### Work instruction
Write out, word for word, the line that contains "let* wal := gets is_wal in" and each line after it down to the last line of the data below. Include nothing more.

◇ ◇ ◇ ◇ ◇

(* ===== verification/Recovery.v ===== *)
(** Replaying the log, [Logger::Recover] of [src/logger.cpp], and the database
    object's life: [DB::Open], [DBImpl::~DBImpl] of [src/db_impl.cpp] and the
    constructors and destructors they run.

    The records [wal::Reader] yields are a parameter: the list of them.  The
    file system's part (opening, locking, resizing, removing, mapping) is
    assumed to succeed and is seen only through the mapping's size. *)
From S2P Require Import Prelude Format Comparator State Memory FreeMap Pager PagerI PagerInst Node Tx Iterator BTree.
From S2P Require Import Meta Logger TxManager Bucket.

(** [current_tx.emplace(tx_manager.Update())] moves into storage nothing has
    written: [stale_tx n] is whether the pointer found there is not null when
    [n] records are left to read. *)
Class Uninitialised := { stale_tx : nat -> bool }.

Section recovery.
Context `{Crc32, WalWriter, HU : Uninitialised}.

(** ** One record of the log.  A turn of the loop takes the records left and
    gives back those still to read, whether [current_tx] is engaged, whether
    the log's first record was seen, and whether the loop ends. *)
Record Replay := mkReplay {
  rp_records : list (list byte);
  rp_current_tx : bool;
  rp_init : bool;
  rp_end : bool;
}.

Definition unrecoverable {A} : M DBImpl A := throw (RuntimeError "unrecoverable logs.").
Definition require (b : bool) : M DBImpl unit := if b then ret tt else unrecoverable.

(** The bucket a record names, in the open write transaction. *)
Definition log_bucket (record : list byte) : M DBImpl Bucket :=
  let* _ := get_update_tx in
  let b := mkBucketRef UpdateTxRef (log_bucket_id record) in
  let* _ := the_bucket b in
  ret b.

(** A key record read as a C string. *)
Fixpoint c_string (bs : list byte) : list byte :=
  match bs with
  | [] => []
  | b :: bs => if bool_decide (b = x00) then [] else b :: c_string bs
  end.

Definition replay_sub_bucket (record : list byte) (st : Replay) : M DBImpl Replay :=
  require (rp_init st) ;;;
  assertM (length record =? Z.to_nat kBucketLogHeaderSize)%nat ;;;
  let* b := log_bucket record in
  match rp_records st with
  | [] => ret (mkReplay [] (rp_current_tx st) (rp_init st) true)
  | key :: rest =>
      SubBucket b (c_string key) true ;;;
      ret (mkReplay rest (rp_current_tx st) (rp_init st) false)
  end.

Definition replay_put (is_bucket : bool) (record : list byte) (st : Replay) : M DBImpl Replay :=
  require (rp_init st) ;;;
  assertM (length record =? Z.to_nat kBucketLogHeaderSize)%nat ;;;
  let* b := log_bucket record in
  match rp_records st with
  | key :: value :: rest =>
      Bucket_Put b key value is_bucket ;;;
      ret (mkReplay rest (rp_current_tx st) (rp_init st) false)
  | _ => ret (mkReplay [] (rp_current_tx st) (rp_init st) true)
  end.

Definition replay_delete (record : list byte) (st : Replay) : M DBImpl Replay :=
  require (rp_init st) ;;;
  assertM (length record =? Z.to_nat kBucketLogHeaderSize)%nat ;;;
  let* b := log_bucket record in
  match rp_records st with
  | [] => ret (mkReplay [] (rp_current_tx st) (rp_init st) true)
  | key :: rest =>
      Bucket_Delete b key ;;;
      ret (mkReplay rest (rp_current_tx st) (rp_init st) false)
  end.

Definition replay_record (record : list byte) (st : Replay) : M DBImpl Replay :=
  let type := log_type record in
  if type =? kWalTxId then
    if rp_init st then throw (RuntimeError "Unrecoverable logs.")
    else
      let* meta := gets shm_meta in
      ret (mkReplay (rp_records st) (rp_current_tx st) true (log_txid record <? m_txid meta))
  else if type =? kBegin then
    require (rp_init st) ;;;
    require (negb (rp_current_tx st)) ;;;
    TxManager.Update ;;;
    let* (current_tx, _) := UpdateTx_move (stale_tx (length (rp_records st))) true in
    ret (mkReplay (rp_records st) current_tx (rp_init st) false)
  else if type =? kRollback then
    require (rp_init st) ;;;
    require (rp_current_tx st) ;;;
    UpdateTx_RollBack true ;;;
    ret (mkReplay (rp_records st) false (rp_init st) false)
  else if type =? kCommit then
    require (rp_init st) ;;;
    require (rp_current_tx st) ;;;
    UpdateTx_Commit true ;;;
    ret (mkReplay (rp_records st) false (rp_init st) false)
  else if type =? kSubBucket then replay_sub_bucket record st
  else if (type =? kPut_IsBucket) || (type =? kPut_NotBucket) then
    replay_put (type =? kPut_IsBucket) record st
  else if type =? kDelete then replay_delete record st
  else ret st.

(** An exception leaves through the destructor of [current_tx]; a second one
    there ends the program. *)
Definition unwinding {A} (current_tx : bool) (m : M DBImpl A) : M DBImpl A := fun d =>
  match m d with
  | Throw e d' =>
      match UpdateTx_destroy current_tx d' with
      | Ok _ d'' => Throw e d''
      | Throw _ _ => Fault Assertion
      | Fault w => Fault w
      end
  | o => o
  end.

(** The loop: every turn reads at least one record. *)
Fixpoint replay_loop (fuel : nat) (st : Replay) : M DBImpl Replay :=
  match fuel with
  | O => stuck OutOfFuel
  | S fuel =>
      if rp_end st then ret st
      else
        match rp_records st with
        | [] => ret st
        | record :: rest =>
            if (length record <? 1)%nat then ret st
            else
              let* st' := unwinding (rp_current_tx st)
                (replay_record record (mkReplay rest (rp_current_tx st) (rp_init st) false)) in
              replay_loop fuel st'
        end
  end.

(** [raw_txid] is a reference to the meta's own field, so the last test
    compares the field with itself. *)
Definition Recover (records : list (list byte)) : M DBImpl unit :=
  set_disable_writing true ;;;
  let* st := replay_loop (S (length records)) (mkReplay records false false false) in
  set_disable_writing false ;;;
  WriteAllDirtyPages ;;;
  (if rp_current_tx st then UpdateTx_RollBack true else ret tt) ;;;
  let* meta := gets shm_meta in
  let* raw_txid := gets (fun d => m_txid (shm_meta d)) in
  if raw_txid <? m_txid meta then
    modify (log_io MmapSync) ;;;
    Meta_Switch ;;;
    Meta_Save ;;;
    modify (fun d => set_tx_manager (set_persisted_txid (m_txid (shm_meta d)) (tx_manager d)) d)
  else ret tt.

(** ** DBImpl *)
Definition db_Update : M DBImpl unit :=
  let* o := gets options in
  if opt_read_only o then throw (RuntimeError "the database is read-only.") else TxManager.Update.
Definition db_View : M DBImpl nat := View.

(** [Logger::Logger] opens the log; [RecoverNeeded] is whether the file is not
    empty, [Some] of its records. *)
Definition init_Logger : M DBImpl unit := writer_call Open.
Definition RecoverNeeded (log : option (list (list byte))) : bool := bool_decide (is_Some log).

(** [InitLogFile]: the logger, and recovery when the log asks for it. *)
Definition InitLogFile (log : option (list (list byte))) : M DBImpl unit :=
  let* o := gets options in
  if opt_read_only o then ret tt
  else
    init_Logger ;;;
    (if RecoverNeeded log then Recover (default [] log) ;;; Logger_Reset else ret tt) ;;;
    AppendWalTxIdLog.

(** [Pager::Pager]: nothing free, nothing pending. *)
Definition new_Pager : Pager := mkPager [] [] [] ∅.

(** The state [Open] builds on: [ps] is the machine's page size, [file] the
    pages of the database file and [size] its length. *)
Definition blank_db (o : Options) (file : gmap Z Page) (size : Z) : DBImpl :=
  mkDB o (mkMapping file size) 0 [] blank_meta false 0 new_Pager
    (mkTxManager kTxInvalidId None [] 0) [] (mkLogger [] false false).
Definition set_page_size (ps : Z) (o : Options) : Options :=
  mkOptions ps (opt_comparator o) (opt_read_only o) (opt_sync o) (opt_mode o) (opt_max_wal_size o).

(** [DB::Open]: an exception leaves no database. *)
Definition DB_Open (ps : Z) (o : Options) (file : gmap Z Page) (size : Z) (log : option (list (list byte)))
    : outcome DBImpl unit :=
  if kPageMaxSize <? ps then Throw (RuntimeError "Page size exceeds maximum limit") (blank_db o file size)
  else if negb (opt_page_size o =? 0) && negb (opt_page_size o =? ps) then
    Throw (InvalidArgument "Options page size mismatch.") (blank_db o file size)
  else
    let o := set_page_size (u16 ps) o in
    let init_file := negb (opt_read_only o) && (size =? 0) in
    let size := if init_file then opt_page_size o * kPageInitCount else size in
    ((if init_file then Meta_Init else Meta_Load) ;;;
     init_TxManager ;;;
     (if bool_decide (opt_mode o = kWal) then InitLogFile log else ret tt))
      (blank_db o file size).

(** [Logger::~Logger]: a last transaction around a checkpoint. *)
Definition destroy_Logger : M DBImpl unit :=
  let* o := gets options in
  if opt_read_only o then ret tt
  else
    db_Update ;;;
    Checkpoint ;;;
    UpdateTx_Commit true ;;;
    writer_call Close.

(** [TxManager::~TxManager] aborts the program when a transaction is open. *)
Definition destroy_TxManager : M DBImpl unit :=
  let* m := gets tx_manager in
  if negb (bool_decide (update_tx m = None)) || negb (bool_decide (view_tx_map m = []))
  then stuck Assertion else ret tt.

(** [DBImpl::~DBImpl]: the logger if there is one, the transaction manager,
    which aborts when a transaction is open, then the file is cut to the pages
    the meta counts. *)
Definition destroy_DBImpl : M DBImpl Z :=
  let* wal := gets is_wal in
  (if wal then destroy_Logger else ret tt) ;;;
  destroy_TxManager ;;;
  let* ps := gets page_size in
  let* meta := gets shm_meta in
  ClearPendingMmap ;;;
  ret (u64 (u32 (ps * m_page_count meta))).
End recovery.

◇ ◇ ◇ ◇ ◇

### Solution to this problem
  let* wal := gets is_wal in
  (if wal then destroy_Logger else ret tt) ;;;
  destroy_TxManager ;;;
  let* ps := gets page_size in
  let* meta := gets shm_meta in
  ClearPendingMmap ;;;
  ret (u64 (u32 (ps * m_page_count meta))).
End recovery.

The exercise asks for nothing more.